(** * Inference gateway: a shallow embedding of [main.py]

    The gateway is a [BaseHTTPRequestHandler] that answers a handful of
    routes, either with a locally synthesised "echo" completion or by
    proxying to a backend over [httpx].  The embedding follows the source
    function by function:

    - [PyStr], [Py]: Python strings and the values decoded from JSON, with
      attribute access, item assignment, truthiness and [+=] written out,
      each with the exception Python raises on the wrong shape;
    - [Http]: the calls the handler makes on its output side, the
      responses a client reads off them, and the outcomes of httpx calls;
    - [Gateway]: the handler's methods in a state-and-exception monad [M].
      The state holds the process-wide [metrics], the events written to the
      client and the log of outbound backend calls; a raised exception
      keeps the state reached so far, as in Python.  What the outside world
      answers (the parsed request, the clock readings, the generated UUID,
      the outcome of each httpx call) is the input [env]; [json.dumps] and
      [round] are library functions the handler is parametric in (class
      [PyLib]);
    - [Spec]: the vocabulary the properties are stated in, and [Examples]:
      the requests of the repository's tests and other concrete inputs;
    - [Runs]: every run of [do_POST] and [do_GET] with the state it ends
      in, [Sessions]: sequences of requests on the shared counters, and
      [Inputs]: further concrete requests.

    Logging calls have no effect on any modelled state and are left out. *)

From Stdlib Require Import ZArith List String Ascii Bool Lia.
From Stdlib Require Import Floats DecimalString.
Import ListNotations.

Set Warnings "-register-all".
Local Open Scope string_scope.
Local Open Scope Z_scope.
Local Open Scope list_scope.

(** ** Python strings

    A Python [str] is a Rocq [string] whose characters are its code points
    (code points below 256). *)

Module PyStr.

Definition LF : string := String (ascii_of_nat 10) EmptyString.

(** [str.isspace] on one code point below 256: TAB..CR, FS..US, space,
    NEL and NBSP. *)
Definition isspace (c : ascii) : bool :=
  let n := nat_of_ascii c in
  ((9 <=? n) && (n <=? 13) || (28 <=? n) && (n <=? 32)
   || (n =? 133) || (n =? 160))%nat.

(** [s.split()] with no separator: the maximal runs of non-whitespace.
    [cur] is the run being read, [None] between runs. *)
Fixpoint split_from (cur : option string) (s : string) : list string :=
  match s with
  | EmptyString => match cur with Some w => [w] | None => [] end
  | String c rest =>
      if isspace c then
        match cur with
        | Some w => w :: split_from None rest
        | None => split_from None rest
        end
      else
        split_from
          (Some (match cur with
                 | Some w => (w ++ String c EmptyString)%string
                 | None => String c EmptyString
                 end)) rest
  end.

Definition split (s : string) : list string := split_from None s.

(** The number of whitespace-separated tokens, counted without building
    them: a token starts at each non-space character that follows a space
    or the start of the string. *)
Fixpoint count_tokens_from (in_token : bool) (s : string) : nat :=
  match s with
  | EmptyString => 0
  | String c rest =>
      if isspace c then count_tokens_from false rest
      else ((if in_token then 0 else 1) + count_tokens_from true rest)%nat
  end.

Definition count_tokens (s : string) : nat := count_tokens_from false s.

(** [s.rstrip("/")]-style stripping of one trailing character class. *)
Fixpoint rstrip_char (ch : ascii) (s : string) : string :=
  match s with
  | EmptyString => EmptyString
  | String c rest =>
      match rstrip_char ch rest with
      | EmptyString => if Ascii.eqb c ch then EmptyString else String c EmptyString
      | r => String c r
      end
  end.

» **Task brief**
Produce a word-for-word copy of everything above from the line holding "the outcome of" down to the line holding "- [Runs]: every", with both of those lines kept.

» **Result below**
      the outcome of each httpx call) is the input [env]; [json.dumps] and
      [round] are library functions the handler is parametric in (class
      [PyLib]);
    - [Spec]: the vocabulary the properties are stated in, and [Examples]:
      the requests of the repository's tests and other concrete inputs;
    - [Runs]: every run of [do_POST] and [do_GET] with the state it ends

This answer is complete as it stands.